# Airless tip size for level V



## Mudslinger (Mar 16, 2008)

....


----------



## cazna (Mar 28, 2010)

Holy Crap, A 531 and a 631?? And you want to go bigger?? What are you spraying, Mud??

We are very behind here with Level 5 products but a have use a couple and kinda feel they are a bit of a waste of time, Straight wallboard sealer undercoat with a 519 tip cross hatched sprayed comes up very well.

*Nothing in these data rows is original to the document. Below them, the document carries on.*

(** X25.  The earlier [readdir] lists the ids themselves, with no suffix:
    the ids of the rows outside the design namespace, in their order. *)
Theorem couch_fuse_readdir_lists_ids (path : pystr) (doc : pyobj) (fh : Z) :
  str_eqb path (py "/") = false ->
  CouchFuse._get_doc account (slice_from path 1) false = Ok doc ->
  is_db doc = Ok true ->
  exists name children,
    obj_getitem doc (py "db_name") = Ok name /\
    CouchFuse.readdir tuple_str account path fh
    = Ok (Some (py "." :: py ".." :: children)) /\
    children =
      List.map (fun x => id x)
        (filter (fun x => negb (startswith (id x) (py "_design/")))
           (all_docs (getitem account name))) /\
    Forall (fun child => startswith child (py "_design/") = false) children.
Proof.
  intros Hroot Hdoc Hdb.
  destruct (is_db_inv _ Hdb) as [d ->].
  pose proof Hdb as Hfields. rewrite is_db_dict in Hfields.
  injection Hfields as Hfields.
  apply andb_true_iff in Hfields as [Hname _].
  pose proof (dict_getitem_truthy d _ Hname) as Hget.
  exists (dict_get d (py "db_name")). eexists.
  split; [exact Hget|].
  assert (Hf : forall rows,
    filter (fun x => if startswith (id x) (py "_design/")
                     then false else true) rows =
    filter (fun x => negb (startswith (id x) (py "_design/"))) rows).
  { intros rows. apply filter_ext. intros x. now destruct (startswith _ _). }
  split; [|split; [reflexivity|]].
  - unfold CouchFuse.readdir. rewrite Hroot, Hdoc. cbn [bind].
    rewrite Hdb. cbn [bind obj_getitem]. rewrite Hget. cbn [bind].
    rewrite Hf.
    match goal with
    | |- context [format _ [?a; ?b]] =>
        destruct (format_all_docs a b) as [msg ->]
    end.
    reflexivity.
  - apply Forall_forall. intros child Hin.
    apply in_map_iff in Hin as (x & <- & Hx).
    apply filter_In in Hx as [_ Hkeep].
    now destruct (startswith _ _).
Qed.

End CouchFuseMore.

(* ================================================================== *)
(** * The further properties on the example accounts *)
(* ================================================================== *)

(** [/nowhere] is a 404. *)
Lemma _get_doc_failures_witness :
  Couchfs._get_doc Scenario.float_repr Scenario.account (py "nowhere")
    false true true = Raise (FuseOSError 2) /\
  (FuseOSError 2 = AssertionError \/ FuseOSError 2 = FuseOSError 2 \/
   FuseOSError 2 = IndexError \/ FuseOSError 2 = TypeError \/
   FuseOSError 2 = NameError "EIO").
Proof.
  split; [reflexivity|].
  apply (@_get_doc_failures Scenario.float_repr Scenario.account
           (py "nowhere") false true true (FuseOSError 2)).
  reflexivity.
Defined.

Lemma not_found_everywhere_witness :
  str_eqb (py "/nowhere") (py "/") = false /\
  Couchfs._get_doc_id (slice_from (py "/nowhere") 1) = Ok (py "nowhere") /\
  status_code (get Scenario.account (py "nowhere")) = NOT_FOUND /\
  Couchfs.read Scenario.float_repr Scenario.account (py "/nowhere") 10 0 0
  = Raise (FuseOSError 2) /\
  Couchfs.getattr Scenario.float_repr Scenario.account (py "/nowhere") None
  = Raise (FuseOSError 2) /\
  Couchfs.readdir Scenario.float_repr Scenario.tuple_str Scenario.account
    (py "/nowhere") 0 = Raise (FuseOSError 2).
Proof.
  split; [reflexivity|]. split; [reflexivity|]. split; [reflexivity|].
  apply (@not_found_everywhere Scenario.float_repr Scenario.tuple_str
           Scenario.account (py "/nowhere") (py "nowhere") 10 0 0 None);
    reflexivity.
Defined.

(** [/_all_dbs] answers with an array. *)
Lemma non_dict_body_asserts_witness :
  str_eqb (py "/_all_dbs") (py "/") = false /\
  Couchfs._get_doc Scenario.float_repr Scenario.account
    (slice_from (py "/_all_dbs") 1) false false false
  = Ok (ObjValue Scenario.names) /\
  isinstance_dict (ObjValue Scenario.names) = None /\
  Couchfs.read Scenario.float_repr Scenario.account (py "/_all_dbs") 10 0 0
  = Raise AssertionError /\
  Couchfs.getattr Scenario.float_repr Scenario.account (py "/_all_dbs") None
  = Raise AssertionError /\
  Couchfs.readdir Scenario.float_repr Scenario.tuple_str Scenario.account
    (py "/_all_dbs") 0 = Raise AssertionError.
Proof.
  split; [reflexivity|]. split; [reflexivity|]. split; [reflexivity|].
  apply (@non_dict_body_asserts Scenario.float_repr Scenario.tuple_str
           Scenario.account (py "/_all_dbs") (ObjValue Scenario.names)
           10 0 0 None);
    reflexivity.
Defined.

(** Two reads of 20 and 40 octets of [/alpha/doc1.json] from offset
    5. *)
Lemma read_chunks_concatenate_witness :
  Couchfs._get_doc Scenario.float_repr Scenario.account
    (slice_from (py "/alpha/doc1.json") 1) false true true
  = Ok (ObjValue
          (VStr (dumps_indent2 Scenario.float_repr Scenario.doc1))) /\
  obj_encode
    (ObjValue (VStr (dumps_indent2 Scenario.float_repr Scenario.doc1)))
  = Ok (List.map byte_of_N
          (dumps_indent2 Scenario.float_repr Scenario.doc1)) /\
  0 <= 5 /\ 0 <= 20 /\ 0 <= 40 /\
  exists first second whole,
    Couchfs.read Scenario.float_repr Scenario.account
      (py "/alpha/doc1.json") 20 5 0 = Ok first /\
    Couchfs.read Scenario.float_repr Scenario.account
      (py "/alpha/doc1.json") 40 (5 + 20) 0 = Ok second /\
    Couchfs.read Scenario.float_repr Scenario.account
      (py "/alpha/doc1.json") (20 + 40) 5 0 = Ok whole /\
    whole = first ++ second.
Proof.
  split; [reflexivity|]. split; [reflexivity|].
  split; [lia|]. split; [lia|]. split; [lia|].
  apply (@read_chunks_concatenate Scenario.float_repr Scenario.account
           (py "/alpha/doc1.json") _ _ 5 20 40 0 eq_refl eq_refl); lia.
Defined.

Lemma read_is_a_block_witness :
  Couchfs._get_doc Scenario.float_repr Scenario.account
    (slice_from (py "/alpha/doc1.json") 1) false true true
  = Ok (ObjValue
          (VStr (dumps_indent2 Scenario.float_repr Scenario.doc1))) /\
  obj_encode
    (ObjValue (VStr (dumps_indent2 Scenario.float_repr Scenario.doc1)))
  = Ok (List.map byte_of_N
          (dumps_indent2 Scenario.float_repr Scenario.doc1)) /\
  0 <= 40 /\ 0 <= 100 /\
  exists data before after,
    Couchfs.read Scenario.float_repr Scenario.account
      (py "/alpha/doc1.json") 100 40 0 = Ok data /\
    List.map byte_of_N (dumps_indent2 Scenario.float_repr Scenario.doc1)
    = before ++ data ++ after /\
    len before =
      Z.min 40
        (len (List.map byte_of_N
                (dumps_indent2 Scenario.float_repr Scenario.doc1))) /\
    len data <= 100.
Proof.
  split; [reflexivity|]. split; [reflexivity|].
  split; [lia|]. split; [lia|].
  apply (@read_is_a_block Scenario.float_repr Scenario.account
           (py "/alpha/doc1.json") _ _ 100 40 0 eq_refl eq_refl); lia.
Defined.

Lemma read_document_total_witness :
  (forall f, ascii_str (Scenario.float_repr f)) /\
  Couchfs._get_doc Scenario.float_repr Scenario.account
    (slice_from (py "/alpha/doc1.json") 1) false false false
  = Ok (ObjValue Scenario.doc1) /\
  is_doc (ObjValue Scenario.doc1) = Ok true /\
  exists data,
    Couchfs.read Scenario.float_repr Scenario.account
      (py "/alpha/doc1.json") 16 (-8) 0 = Ok data /\
    Forall (fun b => (Byte.to_N b < 128)%N) data.
Proof.
  split; [exact scenario_float_repr_ascii|].
  split; [reflexivity|]. split; [reflexivity|].
  apply (@read_document_total Scenario.float_repr
           scenario_float_repr_ascii Scenario.account
           (py "/alpha/doc1.json") (ObjValue Scenario.doc1) 16 (-8) 0);
    reflexivity.
Defined.

Lemma getattr_well_formed_witness :
  Couchfs.getattr Scenario.float_repr Scenario.account (py "/alpha") None
  = Ok [("st_mode"%string, 16877); ("st_nlink"%string, 2);
        ("st_size"%string, 4096)] /\
  exists mode nlink,
    stat_get [("st_mode"%string, 16877); ("st_nlink"%string, 2);
              ("st_size"%string, 4096)] "st_mode" = Some mode /\
    (mode = Z.lor S_IFDIR mode_0o755 \/ mode = Z.lor S_IFREG mode_0o755) /\
    Z.land mode 511 = mode_0o755 /\
    stat_get [("st_mode"%string, 16877); ("st_nlink"%string, 2);
              ("st_size"%string, 4096)] "st_nlink" = Some nlink /\
    1 <= nlink /\
    (forall size,
       stat_get [("st_mode"%string, 16877); ("st_nlink"%string, 2);
                 ("st_size"%string, 4096)] "st_size" = Some size ->
       0 <= size).
Proof.
  split; [reflexivity|].
  apply (@getattr_well_formed Scenario.float_repr Scenario.account
           (py "/alpha") None). reflexivity.
Defined.

Lemma getattr_by_kind_witness :
  str_eqb (py "/alpha") (py "/") = false /\
  Couchfs._get_doc Scenario.float_repr Scenario.account
    (slice_from (py "/alpha") 1) false false false
  = Ok (ObjValue Scenario.alpha) /\
  classify (ObjValue Scenario.alpha) = Ok DatabaseDescriptor /\
  Couchfs.getattr Scenario.float_repr Scenario.account (py "/alpha") None
  = Ok [("st_mode"%string, Z.lor S_IFDIR mode_0o755);
        ("st_nlink"%string, 2); ("st_size"%string, 4096)].
Proof.
  split; [reflexivity|]. split; [reflexivity|]. split; [reflexivity|].
  apply (@getattr_by_kind Scenario.float_repr Scenario.account
           (py "/alpha") (ObjValue Scenario.alpha) None eq_refl eq_refl).
  reflexivity.
Defined.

Those other so called level 5 products are very over rated but we are not talking apples with apples are we mudslinger, Your work and products are different than mine, I will be interested in what others post on this.


----------



## Mudslinger (Mar 16, 2008)

....


----------



## smisner50s (Jan 6, 2011)

425.525 for mud of litex skimcoat...and 517.519.521for sprayable level 5 surficers


----------



## Jason (Feb 27, 2011)

Got my first machine not too long ago and only sprayed a couple times so far. Did some trials with 521, 525, 531, and 541. Favoring the 521 so far because I'm so new to it.

Only used USG lightweight so far but going to try Knauf lightweight (seems like more of a midweight to me) on the next one. Seems like a slicker mud would suit spraying better than a fluffy mud, even thinned out.

And it might be my imagination but even with the mud thinned WAY down, I remember a better fan and no surging with the 3/8 line vs the 1/4.

Oh, and I double sprayed and troweled off (both times) my first wall and ceiling. Got brave enough on the second attempt to let it sit and sand. 'Cause you're not _supposed_ to trowel off for a L5, right? Haha, hope you guys get a kick out of the spray newb.


----------



## Capt-sheetrock (Dec 11, 2009)

My Mark IV came with a 531,, I like it for level5 products(store bought kind), but I bought a 631 and I use it to spray mud with. I prefer pro-form black lid for level5 with a 631 tip. Like the rest of you guys,,, this is a relatively new thing, but i really like the 631,,, might even try a bigger one, if the economy turns around and I ever do another level5...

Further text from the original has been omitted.